*Task description:* Return only what lies between the first line of the entries and the line containing "apply cycle_in_unit. repeat", both lines included.

[Data entries]

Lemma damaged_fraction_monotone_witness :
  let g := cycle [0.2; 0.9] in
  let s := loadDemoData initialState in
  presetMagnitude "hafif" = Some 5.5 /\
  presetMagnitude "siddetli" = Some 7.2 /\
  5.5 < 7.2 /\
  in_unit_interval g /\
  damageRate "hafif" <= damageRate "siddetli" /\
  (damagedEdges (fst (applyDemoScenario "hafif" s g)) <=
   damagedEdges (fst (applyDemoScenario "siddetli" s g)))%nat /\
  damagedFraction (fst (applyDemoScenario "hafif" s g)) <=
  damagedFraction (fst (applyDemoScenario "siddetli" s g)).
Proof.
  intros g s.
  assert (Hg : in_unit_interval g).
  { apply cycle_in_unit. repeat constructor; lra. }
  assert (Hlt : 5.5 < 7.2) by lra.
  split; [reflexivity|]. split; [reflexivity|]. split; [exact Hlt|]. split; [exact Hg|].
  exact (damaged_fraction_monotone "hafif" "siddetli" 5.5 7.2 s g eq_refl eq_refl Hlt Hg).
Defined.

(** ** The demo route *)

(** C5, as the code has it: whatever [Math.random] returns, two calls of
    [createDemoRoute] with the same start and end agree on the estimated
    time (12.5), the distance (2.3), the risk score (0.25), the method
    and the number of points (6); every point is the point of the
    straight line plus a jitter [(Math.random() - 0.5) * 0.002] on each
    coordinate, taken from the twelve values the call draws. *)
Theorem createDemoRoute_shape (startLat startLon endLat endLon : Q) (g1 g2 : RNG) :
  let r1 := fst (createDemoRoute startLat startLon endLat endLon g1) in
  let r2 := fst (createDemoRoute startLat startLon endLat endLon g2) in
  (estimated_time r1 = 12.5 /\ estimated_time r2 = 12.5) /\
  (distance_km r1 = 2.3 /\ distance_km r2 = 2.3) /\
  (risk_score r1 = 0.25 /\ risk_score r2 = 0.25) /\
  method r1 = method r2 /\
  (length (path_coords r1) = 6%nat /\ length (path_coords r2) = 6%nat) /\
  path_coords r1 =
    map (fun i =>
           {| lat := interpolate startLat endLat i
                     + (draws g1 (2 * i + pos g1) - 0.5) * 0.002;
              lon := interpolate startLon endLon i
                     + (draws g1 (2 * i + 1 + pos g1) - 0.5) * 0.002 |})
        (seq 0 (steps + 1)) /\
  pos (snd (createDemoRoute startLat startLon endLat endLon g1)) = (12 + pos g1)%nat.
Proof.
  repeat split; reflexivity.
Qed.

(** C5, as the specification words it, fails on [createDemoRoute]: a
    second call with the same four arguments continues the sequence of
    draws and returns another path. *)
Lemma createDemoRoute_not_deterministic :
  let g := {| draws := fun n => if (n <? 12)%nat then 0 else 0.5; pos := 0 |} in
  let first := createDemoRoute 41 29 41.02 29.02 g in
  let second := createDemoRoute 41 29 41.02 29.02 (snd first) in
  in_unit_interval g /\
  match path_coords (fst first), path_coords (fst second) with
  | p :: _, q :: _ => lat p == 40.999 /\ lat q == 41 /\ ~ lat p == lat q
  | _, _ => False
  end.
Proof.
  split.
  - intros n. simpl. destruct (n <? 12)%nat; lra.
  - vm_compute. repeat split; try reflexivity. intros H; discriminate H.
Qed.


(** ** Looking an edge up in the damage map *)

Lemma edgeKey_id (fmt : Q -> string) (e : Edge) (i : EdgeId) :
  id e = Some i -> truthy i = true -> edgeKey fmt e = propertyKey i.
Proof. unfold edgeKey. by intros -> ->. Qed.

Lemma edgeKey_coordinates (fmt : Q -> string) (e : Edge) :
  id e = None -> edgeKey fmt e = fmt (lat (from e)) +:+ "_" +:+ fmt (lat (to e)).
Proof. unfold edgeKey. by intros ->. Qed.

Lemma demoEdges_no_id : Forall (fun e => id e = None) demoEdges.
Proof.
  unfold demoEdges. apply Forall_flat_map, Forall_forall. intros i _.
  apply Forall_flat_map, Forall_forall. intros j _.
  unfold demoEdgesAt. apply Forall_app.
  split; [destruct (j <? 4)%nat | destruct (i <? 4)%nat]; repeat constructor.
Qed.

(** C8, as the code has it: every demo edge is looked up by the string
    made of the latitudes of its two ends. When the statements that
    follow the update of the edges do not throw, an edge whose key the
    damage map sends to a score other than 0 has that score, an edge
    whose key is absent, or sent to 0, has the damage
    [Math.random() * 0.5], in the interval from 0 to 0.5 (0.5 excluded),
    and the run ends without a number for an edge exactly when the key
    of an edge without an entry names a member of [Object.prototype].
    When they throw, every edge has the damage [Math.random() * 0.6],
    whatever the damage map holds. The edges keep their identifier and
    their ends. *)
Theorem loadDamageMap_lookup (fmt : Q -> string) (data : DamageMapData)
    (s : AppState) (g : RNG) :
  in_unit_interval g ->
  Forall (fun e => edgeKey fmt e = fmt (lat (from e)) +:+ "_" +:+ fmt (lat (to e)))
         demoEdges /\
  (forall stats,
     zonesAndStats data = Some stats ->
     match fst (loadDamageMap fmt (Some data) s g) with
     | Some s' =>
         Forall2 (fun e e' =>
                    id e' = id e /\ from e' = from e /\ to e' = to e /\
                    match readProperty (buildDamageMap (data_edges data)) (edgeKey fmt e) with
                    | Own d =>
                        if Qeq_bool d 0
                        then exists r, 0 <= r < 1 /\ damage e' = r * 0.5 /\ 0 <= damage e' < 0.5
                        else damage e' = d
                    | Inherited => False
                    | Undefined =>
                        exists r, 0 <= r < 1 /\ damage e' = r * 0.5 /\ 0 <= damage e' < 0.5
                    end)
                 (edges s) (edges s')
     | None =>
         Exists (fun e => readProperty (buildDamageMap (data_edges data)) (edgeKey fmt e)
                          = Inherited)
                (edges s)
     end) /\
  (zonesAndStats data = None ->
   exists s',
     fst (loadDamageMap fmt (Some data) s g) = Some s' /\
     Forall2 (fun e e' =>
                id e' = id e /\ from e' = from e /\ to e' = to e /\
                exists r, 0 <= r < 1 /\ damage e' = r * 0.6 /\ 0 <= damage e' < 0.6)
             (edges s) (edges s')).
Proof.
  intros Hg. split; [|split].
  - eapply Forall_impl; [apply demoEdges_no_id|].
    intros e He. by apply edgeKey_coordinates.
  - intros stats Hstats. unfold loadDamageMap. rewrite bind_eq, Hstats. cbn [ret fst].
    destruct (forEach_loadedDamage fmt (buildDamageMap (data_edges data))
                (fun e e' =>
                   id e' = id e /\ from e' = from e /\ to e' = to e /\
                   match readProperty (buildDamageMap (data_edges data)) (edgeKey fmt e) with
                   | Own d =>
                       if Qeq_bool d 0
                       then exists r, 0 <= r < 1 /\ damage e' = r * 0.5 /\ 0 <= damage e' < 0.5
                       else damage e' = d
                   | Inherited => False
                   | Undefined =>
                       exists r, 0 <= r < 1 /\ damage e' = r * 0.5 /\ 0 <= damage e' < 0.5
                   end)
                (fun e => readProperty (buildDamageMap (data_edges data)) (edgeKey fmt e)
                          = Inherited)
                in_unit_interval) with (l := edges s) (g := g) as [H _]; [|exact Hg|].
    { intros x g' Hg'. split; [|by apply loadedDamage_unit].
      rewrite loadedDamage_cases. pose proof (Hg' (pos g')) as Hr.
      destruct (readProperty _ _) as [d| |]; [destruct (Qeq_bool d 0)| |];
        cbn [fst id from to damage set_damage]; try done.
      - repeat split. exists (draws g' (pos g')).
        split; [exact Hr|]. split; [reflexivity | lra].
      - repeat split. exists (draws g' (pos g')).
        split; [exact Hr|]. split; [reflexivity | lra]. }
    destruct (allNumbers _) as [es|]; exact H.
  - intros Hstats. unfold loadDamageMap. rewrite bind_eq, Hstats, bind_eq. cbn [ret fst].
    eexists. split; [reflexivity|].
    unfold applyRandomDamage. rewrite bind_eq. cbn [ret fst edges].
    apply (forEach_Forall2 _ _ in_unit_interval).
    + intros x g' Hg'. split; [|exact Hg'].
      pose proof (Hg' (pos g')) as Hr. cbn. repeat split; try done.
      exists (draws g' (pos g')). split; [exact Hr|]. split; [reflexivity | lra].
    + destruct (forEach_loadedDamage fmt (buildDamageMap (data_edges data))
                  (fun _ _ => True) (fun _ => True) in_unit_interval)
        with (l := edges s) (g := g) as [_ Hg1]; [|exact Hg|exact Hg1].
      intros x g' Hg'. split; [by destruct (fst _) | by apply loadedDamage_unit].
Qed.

*Reply:*
Lemma damaged_fraction_monotone_witness :
  let g := cycle [0.2; 0.9] in
  let s := loadDemoData initialState in
  presetMagnitude "hafif" = Some 5.5 /\
  presetMagnitude "siddetli" = Some 7.2 /\
  5.5 < 7.2 /\
  in_unit_interval g /\
  damageRate "hafif" <= damageRate "siddetli" /\
  (damagedEdges (fst (applyDemoScenario "hafif" s g)) <=
   damagedEdges (fst (applyDemoScenario "siddetli" s g)))%nat /\
  damagedFraction (fst (applyDemoScenario "hafif" s g)) <=
  damagedFraction (fst (applyDemoScenario "siddetli" s g)).
Proof.
  intros g s.
  assert (Hg : in_unit_interval g).
  { apply cycle_in_unit. repeat constructor; lra. }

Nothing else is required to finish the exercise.